When it comes to several options available for Canadian immigration, a lot of people are left wondering: Express Entry or PNP?
Well, it depends.
You must know thedifference between Express Entry and PNP. This blog will help you summarize each system so you can pick the one accordingly.
What is the Express Entry System?
The Express Entry System is the major immigration system, which has been set by the Federal Government of Canada. It consists of three immigration programs that are designed for providing permanent residence to skilled and experienced foreign immigrants.
Here is a list of three programs foreign workers consider to immigrate to Canada:
- Federal Skilled Worker Program (FSWP)
- Federal Skilled Trades Program (FSTP)
- Canadian Experience Class (CEC)
How Does the Express Entry System Work?
The Express Entry System uses a points-based system, which is known as the Comprehensive Ranking System, to evaluate candidates. This system assigns points to candidates based on their age, education, work experience, and adaptability.
All those individuals who are eligible to apply through one of the above-mentioned Express Entry programs will be added to a special candidate pool once their points are totaled. These applicants may receive an ITA (Invitation to Apply) when IRCC (Immigration, Refugees and Citizenship Canada) conducts a draw whose minimum points threshold is lower than the CRS score.
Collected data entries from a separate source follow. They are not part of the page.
Lemma step_client_fits_call l r r' : call_label l = true → main_ok r → poll_fits r → client_fits r → run_step signalNum maxSendFrameSize request options l r = Some r' → client_fits r'.
Proof.
  intros Hg Hm Hp Hf Hs. assert (Hfr := λ l, fits_client maxSendFrameSize l).
  assert (Hbefore : match l with XBegin _ | XStart _ | XStartSent _ | XStartTake | XStartCancel | XStarted | XInput _ _ _ => True | _ => False end → before_input r).
  { unfold main_ok in Hm. destruct l; try done; intros _; cbn [run_step] in Hs; destruct (rn_main r); try done; tauto. }
  pose proof Hf as (F1 & F2 & F3 & F4 & F5).
  destruct l as [mr|order|err| | | |table dup pipe| | | | |res|l|e| | |size| | | |err| |l| | |err| |]; try done; cbn [run_step] in Hs.
  - destruct (rn_main r); try done. injection Hs as <-. clear F1 F2 F3 F4 F5. unfold run_begin. repeat case_match; by apply (cfits_same r); auto.
  - destruct (rn_main r); try done. injection Hs as <-. destruct (cfits_idle _ Hf (Hbefore I)) as (I1 & I2 & I3).
    clear F1 F2 F3 F4 F5. unfold run_start, run_failed. repeat case_match; try (by apply (cfits_same r); auto).
    apply cfits_before; [exact (Hbefore I)|done| | |done]; simpl; unfold start_begin; repeat case_match; done.
  - destruct (rn_main r) eqn:Em; try done. destruct (cfits_idle _ Hf (Hbefore I)) as (I1 & I2 & I3).
    destruct (on_client_keeps _ _ _ _ Hs) as (E1&E2&E3&E4&E5&E6&E7&E8&_&_&Es). destruct (start_threads _ _ _ _ Es I) as (T1 & T2 & _).
    apply cfits_before; [|congruence|congruence|congruence|by rewrite E7]. destruct (Hbefore I) as (?&?&?). split_and!; congruence.
  - destruct (rn_main r) eqn:Em; try done. destruct (cfits_idle _ Hf (Hbefore I)) as (I1 & I2 & I3).
    destruct (on_client_keeps _ _ _ _ Hs) as (E1&E2&E3&E4&E5&E6&E7&E8&_&_&Es). destruct (start_threads _ _ _ _ Es I) as (T1 & T2 & _).
    apply cfits_before; [|congruence|congruence|congruence|by rewrite E7]. destruct (Hbefore I) as (?&?&?). split_and!; congruence.
  - destruct (rn_main r) eqn:Em; try done. destruct (rn_ctx r) as [e|] eqn:Ec; [|done]. destruct (cfits_idle _ Hf (Hbefore I)) as (I1 & I2 & I3).
    destruct (on_client_keeps _ _ _ _ Hs) as (E1&E2&E3&E4&E5&E6&E7&E8&_&_&Es). destruct (start_threads _ _ _ _ Es I) as (T1 & T2 & _).
    apply cfits_before; [|congruence|congruence|congruence|by rewrite E7]. destruct (Hbefore I) as (?&?&?). split_and!; congruence.
  - destruct (rn_main r) eqn:Em; try done. destruct (cfits_idle _ Hf (Hbefore I)) as (I1 & I2 & I3). destruct (Hbefore I) as (B1 & B2 & B3).
    clear F1 F2 F3 F4 F5. unfold run_started, run_failed in Hs. repeat case_match; simplify_eq; [by apply (cfits_same r); auto|].
    unfold client_fits. simpl. rewrite B2, B3. done.
  - destruct (rn_main r) eqn:Em; try done. destruct (cfits_idle _ Hf (Hbefore I)) as (I1 & I2 & I3). injection Hs as <-.
    unfold run_input, run_failed. destruct (NewPollReader table dup pipe (rn_ctx r)) as [t' [p|e]]; [|by apply (cfits_same r); auto].
    unfold client_fits. simpl. split_and!; try done.
    + intros _. apply F1. by right.
    + destruct (bool_decide (is_Some (rn_raw r))); simpl; done.
  - destruct (rn_main r) eqn:Em; try done. clear F1 F2 F3 F4 F5. case_match; simplify_eq. by apply (cfits_same r); auto.
  - destruct (rn_main r) eqn:Em; try done. injection Hs as <-. apply (cfits_same (cancelCommand r)); auto. by apply cfits_cancelCommand.
  - clear F1 F2 F3 F4 F5. destruct (rn_main r) eqn:Em; try done. destruct (rn_poll r); [|done]. case_bool_decide; [simplify_eq; by apply (cfits_same r); auto|].
    eapply cfits_poll; [done..|by right].
  - destruct (rn_main r) eqn:Em; try done. clear F1 F2 F3 F4 F5. case_match; simplify_eq. by apply (cfits_same r); auto.
  - destruct (rn_main r) as [| | | | | | | |[|d ds]|]; try done; injection Hs as <-; [by apply (cfits_same r); auto|]. destruct d; simpl; try by apply (cfits_same r); auto.
    + destruct (rn_raw r) as [raw|]; [|by apply (cfits_same r); auto]. destruct (Restore res raw (rn_tty r)) as [[? ?] ?]. by apply (cfits_same r); auto.
    + apply (cfits_same (cancelCommand r)); auto. by apply cfits_cancelCommand.
    + destruct (loop_threads maxSendFrameSize LCloseClient (rn_client r) _ eq_refl (or_intror eq_refl)) as (T1 & T2 & T3). by apply (cfits_same r); auto.
Qed.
Candidates will have to collect the relevant documents and pay fees so their permanent resident application can be completed. This entire application process takes approximately 6 months.
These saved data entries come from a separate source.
(* ===== verification/ClientRunProofs.v ===== *)
(** * What a command at the client comes to (app/client/command/run.go)

    The theorems on [Run] of [ClientRun]: everything is put back, the call returns,
    it reports what the command reported, and the input that reaches the process
    is what was typed. *)

From S2P Require Import Prelude GoStrings Wire CommandCodec CommandServer CommandClient ProcessRunner Terminal ClientRun.

(** ** Run returns *)

(** Errors of a [Read] after which [forwardInput] reads again. *)
Definition retries (err : option error) : bool :=
  match err with
  | None => true
  | Some e => negb (err_is e io_EOF || err_is e EIO) && negb (err_is e os_ErrClosed || err_is e context_Canceled) && err_is e EINTR
  end.

Definition handle_left (err : option error) : nat := if retries err then 9 else 3.

Section finishes.
Context `{HC : ProtoMessage ClientFrame} `{HS : ProtoMessage ServerFrame} (signalNum : string → Z).
Context (maxSendFrameSize : Z) (request : StartRequest) (options : Options).

Definition frames_of (data : bytes) (c : client) : nat :=
  match writeStdin_begin maxSendFrameSize data c with Ok frames => length frames | Err _ => 0 end.
Lemma wp_RunWithTimeout {A} phase timeout (fn : ST (world S) A) (R : res A → S → Prop) w (Q : res A → world S → Prop) :
  (∀ w1, frame w w1 → wp fn (λ r w2, frame_conn w1 w2 ∧ R r (w_conn w2)) w1) →
  (∀ e w', frame_conn w w' → Q (Err e) w') →
  (∀ a w', frame_conn w w' → R (Ok a) (w_conn w') → Q (Ok a) w') →
  wp (RunWithTimeout phase timeout fn) Q w.
Proof.
  intros Hfn Herr HQ. apply wp_bind, wp_cause. intros [e|]; [apply wp_fail, Herr; by split|].
  apply wp_bind, wp_framed; [by split|]. intros w1 F1. apply wp_bind, wp_point. intros w2 F2.
  pose proof (frame_trans _ _ _ F1 F2) as F12. apply wp_bind. unfold startTimer. apply wp_bind, wp_get.
  destruct (rt_owner (w_rt w2)); [|by apply wp_fail, Herr, frame_weaken].
  apply wp_framed; [by split|]. intros w3 F3. apply wp_bind, wp_point. intros w4 F4.
  assert (F : frame w w4) by (by do 2 (etrans; [done|])).
  apply wp_bind, wp_try. eapply wp_mono; [by apply Hfn|]. intros r w5 [F5 HR]. cbn beta.
  apply wp_bind, wp_point. intros w6 F6. apply wp_bind, wp_cause. intros cause.
  apply wp_bind, wp_framed; [by split|]. intros w7 F7.
  assert (Fc : frame_conn w w7) by (apply (frame_conn_trans _ w4); [by apply frame_weaken|]; apply (frame_conn_trans _ w5); [done|];
      apply frame_weaken; by etrans).
  destruct cause; [by apply wp_fail, Herr|]. apply wp_lift. destruct r as [a|e]; [|by apply Herr].
  apply HQ; [done|]. by rewrite (f_conn _ _ F7), (f_conn _ _ F6).
Qed.

Lemma wp_on_conn {A} (m : ST S A) w : wp (on_conn m) (λ r w', frame_conn w w' ∧ m (w_conn w) = (w_conn w', r)) w.
Proof. unfold wp, on_conn. destruct (m (w_conn w)) as [s r]. by split. Qed.
End frames.

(** ** One decision, after the authorization *)

Section served.
Context {S : Type} (fr : Framer S) (HandshakeServer : ST S bytes) `{ProtoMessage AuthFrame} `{KeyLib} `{AuthLib} `{!TrustLib} `{AuthzEnv}.
Implicit Types w : world S.

(** How far an acceptance got. *)
Inductive accepting (prepared : option ConnectionCredentials) : list happening → Prop :=
  | not_bound : accepting prepared []
  | only_bound : accepting prepared [Bound prepared]
  | decided r : accepting prepared [Bound prepared; Decided true r]
  | activated : accepting prepared [Bound prepared; Decided true (Ok tt); Activated].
What is the Provincial Nominee Program?
The PNP (Provincial Nominee Program) system refers to a set of immigration programs that were created and operated by different provinces and territories in Canada.
These Canadian provinces and territories have made agreements concerning immigration with the Federal Government to assist them in attracting a large number of foreign workers who can join their labour force. That way they can contribute to their local economy. At present, there are more than 80 provincial nominee programs.
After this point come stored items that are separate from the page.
(** The root of a program puts the default logger back, unless somebody else
    replaced it, and closes the log file once if it was opened. *)
Lemma root_puts_back `{LogLib} opened chmod closing previous diagnostics cfg root p :
  root_New opened chmod closing previous diagnostics cfg = Ok (root, p) → ∀ other,
  let '(_, p1, errs) := Shutdown root (MkProgram other (pg_service p) (pg_closed p)) in
  pg_default p1 = (if other =? diagnostics then previous else other) ∧
  pg_closed p1 = (if sv_file (pg_service p) then 1 else 0)%nat ∧ errs = match (if sv_file (pg_service p) then closing else None) with Some e => [e] | None => [] end.
Proof.
  unfold root_New. intros Hn other. apply res_bind_ok in Hn as (s & Hs & [= <- <-]).
  assert (Hc : sv_closed s = false).
  { unfold NewService in Hs. repeat case_match; simpl in *; simplify_eq; done. }
  unfold Shutdown, run_shutdowns. simpl. unfold shutdown_next, restore_logger, service_Close. simpl. rewrite Hc. by destruct (sv_file s).
Qed.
The majority of them are designed to bring in foreign nationals who meet the requirements of the province or territory. This comprises individuals with specialized skills, investment potential, or post-secondary education credentials in Canada.
How Do the Provincial Nominee Programs (PNPs) Work?
The PNPs (Provincial Nominee Programs) are categorized into those that work independently and the ones working with the Express Entry System.
Both systems generally evaluate the education, language skills, and work experience of the candidate. Also, they may need a specific minimum net worth and/or a job offer for qualifying for the program.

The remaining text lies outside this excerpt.